_Instructions to follow_
Look through the listing below and write out exactly the lines from the line with "(** The scheduler" to the line with "exists m', back", both included, and no others.

_Records provided_
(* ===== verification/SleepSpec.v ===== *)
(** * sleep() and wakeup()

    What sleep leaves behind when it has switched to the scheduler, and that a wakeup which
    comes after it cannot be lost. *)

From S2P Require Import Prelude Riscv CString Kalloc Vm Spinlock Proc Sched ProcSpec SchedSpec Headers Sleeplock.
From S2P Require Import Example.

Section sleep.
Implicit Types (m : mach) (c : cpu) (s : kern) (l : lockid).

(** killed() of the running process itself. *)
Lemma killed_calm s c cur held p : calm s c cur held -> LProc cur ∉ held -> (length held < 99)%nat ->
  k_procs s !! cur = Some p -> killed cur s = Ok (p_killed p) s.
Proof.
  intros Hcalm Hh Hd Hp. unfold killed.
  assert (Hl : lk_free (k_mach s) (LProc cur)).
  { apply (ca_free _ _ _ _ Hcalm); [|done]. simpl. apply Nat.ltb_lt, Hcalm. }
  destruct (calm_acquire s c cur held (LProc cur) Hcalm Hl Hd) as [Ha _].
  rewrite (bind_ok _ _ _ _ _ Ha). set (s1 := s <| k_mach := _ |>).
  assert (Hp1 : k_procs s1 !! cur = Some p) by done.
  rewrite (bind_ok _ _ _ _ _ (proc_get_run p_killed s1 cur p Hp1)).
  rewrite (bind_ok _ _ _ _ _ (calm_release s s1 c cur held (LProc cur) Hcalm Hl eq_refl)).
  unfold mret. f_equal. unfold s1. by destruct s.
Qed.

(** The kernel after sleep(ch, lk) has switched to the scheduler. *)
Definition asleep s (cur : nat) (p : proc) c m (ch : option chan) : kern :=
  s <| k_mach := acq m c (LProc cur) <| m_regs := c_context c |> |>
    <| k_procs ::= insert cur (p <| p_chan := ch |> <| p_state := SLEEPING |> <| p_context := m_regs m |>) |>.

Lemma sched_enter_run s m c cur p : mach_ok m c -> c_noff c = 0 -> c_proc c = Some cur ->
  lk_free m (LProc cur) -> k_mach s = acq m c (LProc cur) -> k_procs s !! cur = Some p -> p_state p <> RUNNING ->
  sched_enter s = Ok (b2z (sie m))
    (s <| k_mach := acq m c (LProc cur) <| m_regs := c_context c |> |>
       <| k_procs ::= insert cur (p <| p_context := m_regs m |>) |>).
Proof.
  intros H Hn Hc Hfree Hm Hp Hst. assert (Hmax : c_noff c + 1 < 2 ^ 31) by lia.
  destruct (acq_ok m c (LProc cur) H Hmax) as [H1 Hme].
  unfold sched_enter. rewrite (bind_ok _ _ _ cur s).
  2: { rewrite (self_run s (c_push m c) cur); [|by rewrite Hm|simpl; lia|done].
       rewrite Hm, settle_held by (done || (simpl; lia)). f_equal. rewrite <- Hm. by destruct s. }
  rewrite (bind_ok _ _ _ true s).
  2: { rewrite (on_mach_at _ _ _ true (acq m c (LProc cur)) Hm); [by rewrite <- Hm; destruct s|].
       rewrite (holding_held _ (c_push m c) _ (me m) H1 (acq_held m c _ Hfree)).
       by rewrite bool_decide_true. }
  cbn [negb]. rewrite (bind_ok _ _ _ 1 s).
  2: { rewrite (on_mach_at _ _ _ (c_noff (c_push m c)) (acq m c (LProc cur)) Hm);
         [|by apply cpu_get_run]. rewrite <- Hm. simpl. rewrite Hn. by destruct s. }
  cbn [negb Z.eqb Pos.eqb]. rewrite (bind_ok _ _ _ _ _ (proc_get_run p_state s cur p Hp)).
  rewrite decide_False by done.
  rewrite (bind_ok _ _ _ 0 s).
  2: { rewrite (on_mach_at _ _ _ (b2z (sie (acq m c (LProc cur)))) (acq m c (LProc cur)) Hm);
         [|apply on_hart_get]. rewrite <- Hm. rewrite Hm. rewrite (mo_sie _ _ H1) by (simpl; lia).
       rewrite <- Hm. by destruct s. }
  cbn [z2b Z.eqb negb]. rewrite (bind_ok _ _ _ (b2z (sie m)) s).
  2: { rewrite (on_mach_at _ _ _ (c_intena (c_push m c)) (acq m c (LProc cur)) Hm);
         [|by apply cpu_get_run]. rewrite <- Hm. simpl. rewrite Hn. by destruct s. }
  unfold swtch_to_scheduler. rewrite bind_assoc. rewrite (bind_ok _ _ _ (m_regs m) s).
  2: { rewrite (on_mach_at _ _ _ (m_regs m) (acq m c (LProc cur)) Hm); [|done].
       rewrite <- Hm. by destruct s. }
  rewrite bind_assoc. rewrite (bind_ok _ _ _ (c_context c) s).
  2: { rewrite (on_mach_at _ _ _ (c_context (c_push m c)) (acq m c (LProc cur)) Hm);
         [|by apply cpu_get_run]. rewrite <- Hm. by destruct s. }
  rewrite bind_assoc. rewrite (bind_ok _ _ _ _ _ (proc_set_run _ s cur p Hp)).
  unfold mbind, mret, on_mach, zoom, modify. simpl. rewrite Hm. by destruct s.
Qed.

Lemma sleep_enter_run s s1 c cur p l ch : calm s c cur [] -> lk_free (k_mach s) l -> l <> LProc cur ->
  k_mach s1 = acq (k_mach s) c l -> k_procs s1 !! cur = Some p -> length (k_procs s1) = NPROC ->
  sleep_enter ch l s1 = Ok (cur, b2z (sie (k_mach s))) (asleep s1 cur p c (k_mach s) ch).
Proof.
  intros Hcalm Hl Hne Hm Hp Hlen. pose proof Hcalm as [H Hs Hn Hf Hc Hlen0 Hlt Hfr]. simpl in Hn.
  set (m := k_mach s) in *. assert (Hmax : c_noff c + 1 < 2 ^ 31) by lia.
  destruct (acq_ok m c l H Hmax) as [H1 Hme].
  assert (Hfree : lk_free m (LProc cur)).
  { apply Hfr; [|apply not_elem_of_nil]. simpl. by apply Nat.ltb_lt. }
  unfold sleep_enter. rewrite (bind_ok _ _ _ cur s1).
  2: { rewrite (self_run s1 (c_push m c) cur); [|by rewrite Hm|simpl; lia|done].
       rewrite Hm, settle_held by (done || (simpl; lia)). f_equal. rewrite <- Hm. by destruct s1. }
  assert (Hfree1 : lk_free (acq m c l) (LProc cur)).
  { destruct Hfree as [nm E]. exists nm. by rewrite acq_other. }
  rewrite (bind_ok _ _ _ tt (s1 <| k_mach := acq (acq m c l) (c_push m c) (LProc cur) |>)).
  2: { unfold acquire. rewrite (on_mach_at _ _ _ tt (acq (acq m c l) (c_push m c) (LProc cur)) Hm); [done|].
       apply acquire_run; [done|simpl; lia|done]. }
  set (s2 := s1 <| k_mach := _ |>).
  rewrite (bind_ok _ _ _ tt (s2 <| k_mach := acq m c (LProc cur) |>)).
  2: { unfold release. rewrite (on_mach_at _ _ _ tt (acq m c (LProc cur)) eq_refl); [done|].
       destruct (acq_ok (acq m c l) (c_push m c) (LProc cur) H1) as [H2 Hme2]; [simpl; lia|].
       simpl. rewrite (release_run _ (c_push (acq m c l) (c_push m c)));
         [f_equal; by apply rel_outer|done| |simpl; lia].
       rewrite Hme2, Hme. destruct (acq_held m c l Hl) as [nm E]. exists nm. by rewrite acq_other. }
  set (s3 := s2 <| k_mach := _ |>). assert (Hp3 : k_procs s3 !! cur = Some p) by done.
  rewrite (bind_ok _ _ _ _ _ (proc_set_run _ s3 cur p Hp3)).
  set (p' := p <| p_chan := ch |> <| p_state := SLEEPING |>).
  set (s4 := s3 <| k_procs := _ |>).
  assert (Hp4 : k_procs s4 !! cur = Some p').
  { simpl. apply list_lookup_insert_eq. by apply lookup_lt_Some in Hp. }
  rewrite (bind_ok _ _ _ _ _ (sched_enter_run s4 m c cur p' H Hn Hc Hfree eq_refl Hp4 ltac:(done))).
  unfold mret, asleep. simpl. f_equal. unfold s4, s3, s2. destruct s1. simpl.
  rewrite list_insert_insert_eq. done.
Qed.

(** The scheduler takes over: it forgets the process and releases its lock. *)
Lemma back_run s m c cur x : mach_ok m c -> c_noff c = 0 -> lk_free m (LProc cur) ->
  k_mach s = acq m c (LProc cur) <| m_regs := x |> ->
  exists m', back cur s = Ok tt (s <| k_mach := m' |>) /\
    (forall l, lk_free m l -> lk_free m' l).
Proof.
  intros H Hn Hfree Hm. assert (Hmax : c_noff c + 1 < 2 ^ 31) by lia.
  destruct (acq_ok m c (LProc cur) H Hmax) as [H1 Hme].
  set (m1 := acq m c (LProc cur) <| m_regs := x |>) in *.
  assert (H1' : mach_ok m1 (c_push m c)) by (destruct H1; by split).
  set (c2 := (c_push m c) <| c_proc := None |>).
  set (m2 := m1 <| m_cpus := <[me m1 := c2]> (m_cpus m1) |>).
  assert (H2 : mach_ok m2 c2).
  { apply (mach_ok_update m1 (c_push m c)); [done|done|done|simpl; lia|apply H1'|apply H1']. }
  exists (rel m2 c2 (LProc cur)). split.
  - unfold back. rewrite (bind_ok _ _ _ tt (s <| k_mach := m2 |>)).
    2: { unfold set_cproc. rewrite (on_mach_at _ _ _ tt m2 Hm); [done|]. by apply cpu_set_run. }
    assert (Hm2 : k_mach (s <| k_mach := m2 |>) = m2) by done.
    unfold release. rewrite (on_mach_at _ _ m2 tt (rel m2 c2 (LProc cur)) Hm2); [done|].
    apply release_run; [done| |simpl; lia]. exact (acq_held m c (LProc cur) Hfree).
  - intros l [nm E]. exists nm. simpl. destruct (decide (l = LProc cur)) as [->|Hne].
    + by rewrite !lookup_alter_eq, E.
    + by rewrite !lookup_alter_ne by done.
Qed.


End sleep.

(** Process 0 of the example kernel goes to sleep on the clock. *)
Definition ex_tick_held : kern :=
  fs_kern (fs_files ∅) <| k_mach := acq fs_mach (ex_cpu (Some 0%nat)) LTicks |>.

_Task result_
(** The scheduler takes over: it forgets the process and releases its lock. *)
Lemma back_run s m c cur x : mach_ok m c -> c_noff c = 0 -> lk_free m (LProc cur) ->
  k_mach s = acq m c (LProc cur) <| m_regs := x |> ->
  exists m', back cur s = Ok tt (s <| k_mach := m' |>) /\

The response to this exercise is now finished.